Commun Biol


. 2022 Jul 6;5(1):669.
doi: 10.1038/s42003-022-03630-3.
A panel of nanobodies recognizing conserved hidden clefts of all SARS-CoV-2 spike variants including Omicron


Ryota Maeda ^{# 1 2} , Junso Fujita ^{# 3 4} , Yoshinobu Konishi ⁵ , Yasuhiro Kazuma ⁵ , Hiroyuki Yamazaki ^{6 7} , Itsuki Anzai ⁸ , Tokiko Watanabe ⁸ , Keishi Yamaguchi ⁴ , Kazuki Kasai ⁶ , Kayoko Nagata ⁵ , Yutaro Yamaoka ⁹ , Kei Miyakawa ⁹ , Akihide Ryo ⁹ , Kotaro Shirakawa ⁵ , Kei Sato ^{10 11 12} , Fumiaki Makino ^{3 13} , Yoshiharu Matsuura ^{14 15} , Tsuyoshi Inoue ⁴ , Akihiro Imura ¹⁶ , Keiichi Namba ^{17 18 19} , Akifumi Takaori-Kondo ²⁰



Affiliations

• PMID: 35794202
• DOI: 10.1038/s42003-022-03630-3

Abstract

We are amid the historic coronavirus infectious disease 2019 (COVID-19) pandemic. Imbalances in the accessibility of vaccines, medicines, and diagnostics among countries, regions, and populations, and those in war crises, have been problematic. Nanobodies are small, stable, customizable, and inexpensive to produce. Herein, we present a panel of nanobodies that can detect the spike proteins of five SARS-CoV-2 variants of concern (VOCs) including Omicron. Here we show via ELISA, lateral flow, kinetic, flow cytometric, microscopy, and Western blotting assays that our nanobodies can quantify the spike variants.

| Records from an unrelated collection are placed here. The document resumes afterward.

(** ** Hosts *)

Lemma split_first c (a b : str) : c ∉ a → head (split_char c (a ++ c :: b)) = Some a.
Proof.
  induction a as [|d a IH]; simpl; intros Hn.
  - by rewrite Ascii.eqb_refl.
  - destruct (d =c c) eqn:E; [apply Ascii.eqb_eq in E as ->; set_solver|].
    apply not_elem_of_cons in Hn as [_ Hn]. specialize (IH Hn).
    destruct (split_char c (a ++ c :: b)) as [|w ws]; simplify_eq/=. done.
Qed.

(** A host header with an IPv6 literal is cut at its first colon: the request is
    routed, and a redirect that keeps the host is sent, to a bracket and what the literal
    has before that colon. *)
Theorem bracketed_host_cut (r : RequestHeader) (head_part rest : str) (path : str) :
  uri_host (rh_uri r) = None → ":"%char ∉ head_part →
  header_text (rh_headers r) (lit "host") = Some (lit "[" ++ head_part ++ lit ":" ++ rest) →
  extract_host r = lit "[" ++ head_part ∧
  try_redirect [RequestRedirect (Some (lit "https")) None None 301 None]
    (mkOrigin (lit "http") (extract_host r) 80 path None) =
    Some (301%Z, lit "https://[" ++ head_part ++ path).
Proof.
  intros Hu Hn Hh. unfold extract_host. rewrite Hu, Hh. cbn [default id].
  change (lit "[" ++ head_part ++ lit ":" ++ rest) with ((lit "[" ++ head_part) ++ ":"%char :: rest).
  unfold id. rewrite split_first by (simpl; set_solver). split; done.
Qed.

End facts.

(** ** Witnesses *)

Module FilterDemo.

Export Sample.

(** Header fields in order. *)
#[export] Instance fields : HeaderLib :=
  {| Headers := list (str * str);
     get_all := λ h n, omap (λ nv, if decide (nv.1 = n) then Some nv.2 else None) h;
     insert_header := λ h n v, filter (λ nv, nv.1 ≠ n) h ++ [(n, v)];
     append_header := λ h n v, h ++ [(n, v)];
     remove_header := λ h n, filter (λ nv, nv.1 ≠ n) h |}.

Lemma fields_removed (h : list (str * str)) n m :
  omap (λ nv, if decide (nv.1 = m) then Some nv.2 else None) (filter (λ nv, nv.1 ≠ n) h) =
    if decide (m = n) then [] else omap (λ nv, if decide (nv.1 = m) then Some nv.2 else None) h.
Proof.
  induction h as [|[k v] h IH]; [by case_decide|]. rewrite filter_cons. cbn [fst]. destruct (decide (k ≠ n)) as [Hk|Hk].
  - cbn [omap list_omap fst snd]. rewrite IH. repeat case_decide; simplify_eq; done.
  - apply dec_stable in Hk as ->. rewrite IH. cbn [omap list_omap fst snd]. repeat case_decide; simplify_eq; done.
Qed.

#[export] Instance fields_laws : HeaderLaws.
Proof.
  split; simpl.
  - intros h n v m. rewrite omap_app, fields_removed. simpl. repeat case_decide; simplify_eq; rewrite ?app_nil_r; done.
  - intros h n v m. rewrite omap_app. simpl. repeat case_decide; simplify_eq; rewrite ?app_nil_r; done.
  - apply fields_removed.
Qed.

(** A URI is its path and query; none with a fragment is built. *)
Fixpoint cut (s : str) : str * option str :=
  match s with
  | [] => ([], None)
  | c :: s' => if c =c question then ([], Some s') else (c :: (cut s').1, (cut s').2)
  end.
Definition no_fragment (s : str) : bool := forallb (λ c, negb (c =c hash)) s.
#[export] Instance uris : UriLib :=
  {| Uri := { s : str | no_fragment s = true }; uri_host := λ _, None; uri_path := λ u, (cut (proj1_sig u)).1;
     uri_query := λ u, (cut (proj1_sig u)).2;
     uri_of := λ s, match bool_dec (no_fragment s) true with left E => Some (exist _ s E) | right _ => None end |}.

Lemma cut_with_query path query : question ∉ path → cut (with_query path query) = (path, query).
Proof.
  induction path as [|c path IH]; intros Hq.
  - by destruct query.
  - apply not_elem_of_cons in Hq as [Hc Hq]. specialize (IH Hq).
    destruct query as [q|]; simpl in *; (destruct (c =c question) eqn:E; [by apply Ascii.eqb_eq in E|]); by rewrite IH.
Qed.

Lemma cut_query s q : (cut s).2 = Some q → no_fragment s = true → hash ∉ q.
Proof.
  induction s as [|c s IH]; simpl; [done|]. intros Hq [Hc Hs]%andb_true_iff.
  destruct (c =c question); [|by apply IH]. simplify_eq/=. intros Hin%list_elem_of_In.
  unfold no_fragment in Hs. rewrite forallb_forall in Hs. specialize (Hs _ Hin). by rewrite Ascii.eqb_refl in Hs.
Qed.

#[export] Instance uris_laws : UriLaws.
Proof.
  split; simpl.
  - intros path query u Hq _ _. destruct (bool_dec _ _) as [E|]; [|done]. intros [= <-]. simpl.
    by rewrite cut_with_query.
  - intros [s Hs] q Hc. by eapply cut_query.
Qed.

(** A client that forges two headers, a route that sets one of them and rewrites. *)
Definition forged : RequestHeader :=
  mkReq (exist (λ s, no_fragment s = true) (lit "/api/v2?x=1") eq_refl)
    ([(lit "x-ssl-client-cert", lit "mallory"); (lit "x-real-ip", lit "10.0.0.1"); (lit "host", lit "[2001:db8::1]:8080")] :
      Headers).
Definition ctx : FilterCtx :=
  mkFilterCtx [RequestHeaderModifier (mkHeaderMod [] [(lit "x-real-ip", lit "1.1.1.1")] []);
               UrlRewrite None (Some (ReplacePrefixMatch (lit "/api") (lit "/v3")))]
    (lit "/api/v2") (Some (mkSocketAddr (V6 (2 ^ 125 + 1)) 9000)) (Some (lit "https"))
    (Some [UrlRewrite None (Some (ReplacePrefixMatch (lit "/api") (lit "/v4")))]) None None (Some (lit "verified")).
Definition sent : RequestHeader :=
  match upstream_request_filter (lit "Coxswain") ctx forged with Ok r => r | Err _ => forged end.

End FilterDemo.
Import FilterDemo.


Lemma upstream_path_and_query_witness :
  uri_query (rh_uri sent) = Some (lit "x=1") ∧ uri_path (rh_uri sent) = lit "/v4/v2".
Proof.
  destruct (upstream_path_and_query (lit "Coxswain") ctx forged sent) as [-> ->].
  - split; by apply (bool_decide_unpack _).
  - intros hostname pm Hin. apply elem_of_app in Hin as [Hin|Hin]; simpl in Hin.
    + apply elem_of_cons in Hin as [?|Hin]; [done|]. apply list_elem_of_singleton in Hin as [= -> ->].
      split; by apply (bool_decide_unpack _).
    + apply list_elem_of_singleton in Hin as [= -> ->]. split; by apply (bool_decide_unpack _).
  - by vm_compute.
  - by vm_compute.
Defined.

This panel of nanobodies broadly neutralizes viral infection caused by pseudotyped and authentic SARS-CoV-2 VOCs. Structural analyses show that the P86 clone targets epitopes that are conserved yet unclassified on the receptor-binding domain (RBD) and contacts the N-terminal domain (NTD). Human antibodies rarely access both regions; consequently, the clone buries hidden crevasses of SARS-CoV-2 spike proteins that go undetected by conventional antibodies.